Luis Delgado-Qualtrough (b. 1951, Mexico City) is a visual artist, photographer, and publisher whose photographic prints, artist books, and publications merge documentary traditions with cinematic, sequential image-making. Drawing on a decades-long archive, he combines narrative sequences, humor, and constructed imagery to create idea-driven work that questions societal structures, identity, and his surroundings. Having lived and worked between Mexico and the United States, with extensive travel abroad, he has produced images that cover a wide range of subjects and reflect his interest in the world and in the visual language it yields.
His work has been exhibited and published internationally since Hecho en Latinoamérica, Museo de Arte Moderno (MAM), Mexico City, 1978, when he was a member of the Consejo Mexicano de Fotografía. It is now held in major collections including the San Francisco Museum of Modern Art (SFMOMA); Museum of Fine Arts, Houston (MFAH); Bibliothèque Nationale de France; Hood Museum of Art, Dartmouth College; Harry Ransom Center, University of Texas at Austin; Stanford Libraries; The Bancroft Library, UC Berkeley; and the Centro de la Imagen, Mexico City. Most recently, he exhibited at Global Visions: FotoFest at 40, Houston, Texas, 2026.
Across a four-decade practice based largely in San Francisco, his work has encompassed single-image documentary and still-life projects as well as extended sequential folios. Notable still-life folios include Arbor (1994–2011), The Organic Manifesto (1996–2011), and Observations & Inventions (2012–2016). Notable sequential-image folios include Enigma (2002–2004), Glissandi (2006), Victuals (2016), and Amuse Bouche (2022). Notable artist books include La Lotería Cosmológica (1996), Unfathomable Humanity (2006), Reconstitution (2008), 47 Diaries (2009), Frases Célebres Mexicanas (2012), El Canto por un Pan (2013), Ojos que Ven (2016), 10 Carbon Conundrums (2016), and Diálogos Callejeros (2018).
In 2012, he founded Malulu Editions, which has produced many of these and other artist books and print folios.
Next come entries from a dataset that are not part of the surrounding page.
Lemma X9_import_history_raises_at_the_existence_test_only_witness :
  let s := {| self := agent 100 true (PList three_messages); env := disk ∅ |} in
  import_history agent_file true s
  = (Ok tt, noted (ERROR, "Import file not found") s)
  /\ import_history agent_file true (on_env hidden s) = (Raise OSError, on_env hidden s).
Proof.
  intros s. split.
  - destruct (X9_import_history_raises_at_the_existence_test_only
                agent_file true s) as (_ & _ & Hmissing).
    apply Hmissing; reflexivity.
  - destruct (X9_import_history_raises_at_the_existence_test_only
                agent_file true (on_env hidden s)) as (Hraise & _ & _).
    apply Hraise. split; reflexivity.
Defined.

(** The state in which [import_history] saves, when the file holds a
    list. *)
Lemma import_history_list (p : path) (append : bool) (s : state)
    (d : gmap string pyval) (l imp : list pyval) :
  history (self s) = PList l ->
  deny_read (env s) p = false ->
  files (env s) !! p = Some (Json (PDict d)) ->
  default (PList []) (d !! "history") = PList imp ->
  let kept := trimmed (max_history_size (self s))
                (if append then l ++ imp else imp) in
  let st := on_self (set_history (PList kept)) s in
  import_history p append s
  = (Ok tt, noted (INFO, "Imported messages") (_save_history st).2).
Proof.
  intros Hl Hdeny Hfile Himp kept st. subst kept st.
  assert (Hget : py_get (PDict d) "history" (PList []) = Ok (PList imp)).
  { simpl. destruct (d !! "history"); simpl in Himp; by rewrite Himp. }
  unfold import_history, path_exists, read_json, assign_history, logging.
  unfold bind at 1. rewrite Hfile.
  cbn [negb]. unfold try_except, noted.
  unfold bind at 1. rewrite Hdeny, Hfile.
  unfold bind at 1. unfold lift at 1. rewrite Hget.
  run. unfold trimmed.
  destruct append; simpl.
  - rewrite Hl. simpl.
    destruct (Z.of_nat (length (l ++ imp)) >? max_history_size (self s));
      simpl;
      try change (on_self (set_history ?a) (on_self _ s))
        with (on_self (set_history a) s);
      match goal with |- context [_save_history ?st] =>
        destruct (save_history_total st) as [w' Hsave]; rewrite Hsave end;
      reflexivity.
  - destruct (Z.of_nat (length imp) >? max_history_size (self s)); simpl;
      try change (on_self (set_history ?a) (on_self _ s))
        with (on_self (set_history a) s);
      match goal with |- context [_save_history ?st] =>
        destruct (save_history_total st) as [w' Hsave]; rewrite Hsave end;
      reflexivity.
Qed.

(** X10. [import_history] takes the stored list as it is.  When the file
    holds an object whose "history" is a list (or is absent), the history
    becomes that list, or the old history followed by it with [append],
    cut to the bound; the entries are not validated.  A positive bound
    holds afterwards, and on a file system that accepts the writes the
    result is in the history file of the agent. *)
Theorem X10_import_takes_the_list_as_it_is (p : path) (append : bool)
    (s : state) (d : gmap string pyval) (l imp : list pyval) :
  history (self s) = PList l ->
  deny_read (env s) p = false ->
  files (env s) !! p = Some (Json (PDict d)) ->
  default (PList []) (d !! "history") = PList imp ->
  let kept := trimmed (max_history_size (self s))
                (if append then l ++ imp else imp) in
  exists s',
    import_history p append s = (Ok tt, s')
    /\ self s' = set_history (PList kept) (self s)
    /\ (0 < max_history_size (self s) ->
        Z.of_nat (length kept) <= max_history_size (self s))
    /\ (accepts_writes (env s) ->
        exists t, files (env s') !! history_file (self s)
                  = Some (Json (document (self s') t))).
Proof.
  intros Hl Hdeny Hfile Himp kept.
  rewrite (import_history_list p append s d l imp Hl Hdeny Hfile Himp).
  fold kept. set (st := on_self (set_history (PList kept)) s).
  destruct (save_history_total st) as [w' Hsave].
  eexists. split; [reflexivity|]. rewrite Hsave. simpl.
  split; [reflexivity|]. split.
  - intros Hmax. subst kept. rewrite trimmed_positive by done.
    rewrite last_elements_length. lia.
  - intros Hok.
    rewrite (save_history_accepted st kept) in Hsave; [|done|exact Hok].
    injection Hsave as <-. simpl. eexists. apply lookup_insert_eq.
Qed.

Lemma X10_import_takes_the_list_as_it_is_witness :
  exists s',
    import_history agent_file true
      {| self := agent 5 false (PList three_messages);
         env := disk {[ agent_file := saved (PList mixed_entries) ]} |}
    = (Ok tt, s')
    /\ history (self s') = PList (message "user" "three" :: mixed_entries).
Proof.
  set (s := {| self := agent 5 false (PList three_messages);
               env := disk {[ agent_file := saved (PList mixed_entries) ]} |}).
  set (d := list_to_map [("agent_name", PStr "agent");
                         ("history", PList mixed_entries)]
            : gmap string pyval).
  assert (Hfile : files (env s) !! agent_file = Some (Json (PDict d)))
    by (vm_compute; reflexivity).
  assert (Himp : default (PList []) (d !! "history") = PList mixed_entries)
    by (vm_compute; reflexivity).
  destruct (X10_import_takes_the_list_as_it_is agent_file true s d
              three_messages mixed_entries eq_refl eq_refl Hfile Himp)
    as (s' & Hrun & Hself & _).
  exists s'. split; [exact Hrun|]. rewrite Hself. vm_compute. reflexivity.
Defined.

(** X11. What [export_history] writes, [import_history] reads back.  On a
    file system that accepts the writes, a manager that imports (without
    [append]) the file another manager exported holds the exported list,
    cut to its own bound. *)
Theorem X11_export_then_import (p : path) (s : state) (importer : manager)
    (l l2 : list pyval) :
  history (self s) = PList l ->
  history importer = PList l2 ->
  accepts_writes (env s) ->
  deny_read (env s) p = false ->
  exists s1 s2,
    export_history p s = (Ok tt, s1)
    /\ self s1 = self s
    /\ import_history p false {| self := importer; env := env s1 |}
       = (Ok tt, s2)
    /\ history (self s2) = PList (trimmed (max_history_size importer) l).
Proof.
  intros Hl Hl2 Hok Hread.
  set (doc := list_to_map
                [ ("agent_name", PStr (agent_name (self s)));
                  ("saved_at", PStr (isoformat (clock (env s) (ticks (env s)))));
                  ("message_count",
                   PInt (match py_len (history (self s)) with
                         | Ok n => n | Raise _ => 0 end));
                  ("history", history (self s)) ] : gmap string pyval).
  assert (Hexport : exists w1,
            export_history p s = (Ok tt, {| self := self s; env := w1 |})
            /\ files w1 !! p = Some (Json (PDict doc))
            /\ deny_read w1 p = false).
  { unfold export_history. unfold bind at 1.
    rewrite (save_to_file_accepted p s l Hl); [|apply Hok..].
    unfold logging, modify. simpl. eexists. split; [reflexivity|].
    simpl. split; [apply lookup_insert_eq|exact Hread]. }
  destruct Hexport as (w1 & Hexport & Hfile & Hread1).
  assert (Himp : default (PList []) (doc !! "history") = PList l).
  { subst doc. simpl. rewrite lookup_insert_ne by done.
    rewrite lookup_insert_ne by done. rewrite lookup_insert_ne by done.
    rewrite lookup_insert_eq. simpl. exact Hl. }
  assert (Himport : exists w2,
            import_history p false {| self := importer; env := w1 |}
            = (Ok tt,
               {| self := set_history
                            (PList (trimmed (max_history_size importer) l))
                            importer;
                  env := w2 |})).
  { rewrite (import_history_list p false {| self := importer; env := w1 |}
               doc l2 l Hl2 Hread1 Hfile Himp).
    match goal with |- context [_save_history ?st] =>
      destruct (save_history_total st) as [w2 Hsave]; rewrite Hsave
    end.
    eexists. reflexivity. }
  destruct Himport as (w2 & Himport).
  eexists _, _. split; [exact Hexport|]. split; [reflexivity|].
  split; [exact Himport|]. reflexivity.
Qed.

Lemma X11_export_then_import_witness :
  exists s1 s2,
    export_history {| parent := "."; stem := "export"; suffix := ".json" |}
      {| self := agent 100 false (PList three_messages); env := disk ∅ |}
    = (Ok tt, s1)
    /\ import_history {| parent := "."; stem := "export"; suffix := ".json" |}
         false {| self := agent 2 false (PList []); env := env s1 |}
       = (Ok tt, s2)
    /\ history (self s2)
       = PList [message "assistant" "two"; message "user" "three"].
Proof.
  assert (Hok : accepts_writes (disk ∅)) by (intros p; split; reflexivity).
  destruct (X11_export_then_import
              {| parent := "."; stem := "export"; suffix := ".json" |}
              {| self := agent 100 false (PList three_messages); env := disk ∅ |}
              (agent 2 false (PList [])) three_messages [] eq_refl eq_refl
              Hok eq_refl)
    as (s1 & s2 & Hexport & _ & Himport & Hhist).
  exists s1, s2. split; [exact Hexport|]. split; [exact Himport|].
  rewrite Hhist. reflexivity.
Defined.

(** X12. [import_history] assigns before it checks.  When the "history" of
    the file is a value without a length ([null], a boolean, a number), the
    error is caught and logged; but without [append] the value has already
    replaced the in-memory history, while with [append] the history is
    untouched.  In both cases no file is written. *)
Theorem X12_import_assigns_before_it_checks (p : path) (s : state)
    (d : gmap string pyval) (v : pyval) (l : list pyval) :
  history (self s) = PList l ->
  deny_read (env s) p = false ->
  files (env s) !! p = Some (Json (PDict d)) ->
  d !! "history" = Some v ->
  py_len v = Raise TypeError ->
  import_history p false s
  = (Ok tt, noted (ERROR, "Failed to import conversation history")
              (on_self (set_history v) s))
  /\ import_history p true s
     = (Ok tt, noted (ERROR, "Failed to import conversation history") s).
Proof.
  intros Hl Hdeny Hfile Hv Hlen.
  unfold import_history, path_exists, read_json, assign_history, logging, noted.
  run. rewrite Hfile. simpl. rewrite Hdeny, Hfile. simpl. rewrite Hv, Hl.
  destruct v; try discriminate Hlen; simpl; split; reflexivity.
Qed.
His work has appeared in numerous publications, including Pulsions Urbaines (Toluca Editions, 2017); Katalog 28.2 (2017); Noches Fieras (Toluca Editions, 2018); Latinx Photography in the USA (UWP, 2021); Anthropocene Lumos (Busan, Korea, 2021); Los Sueños de la Mujer Araña (Ediciones La Rivière, 2022); and Global Visions: FotoFest at 40 (FotoFest, 2026).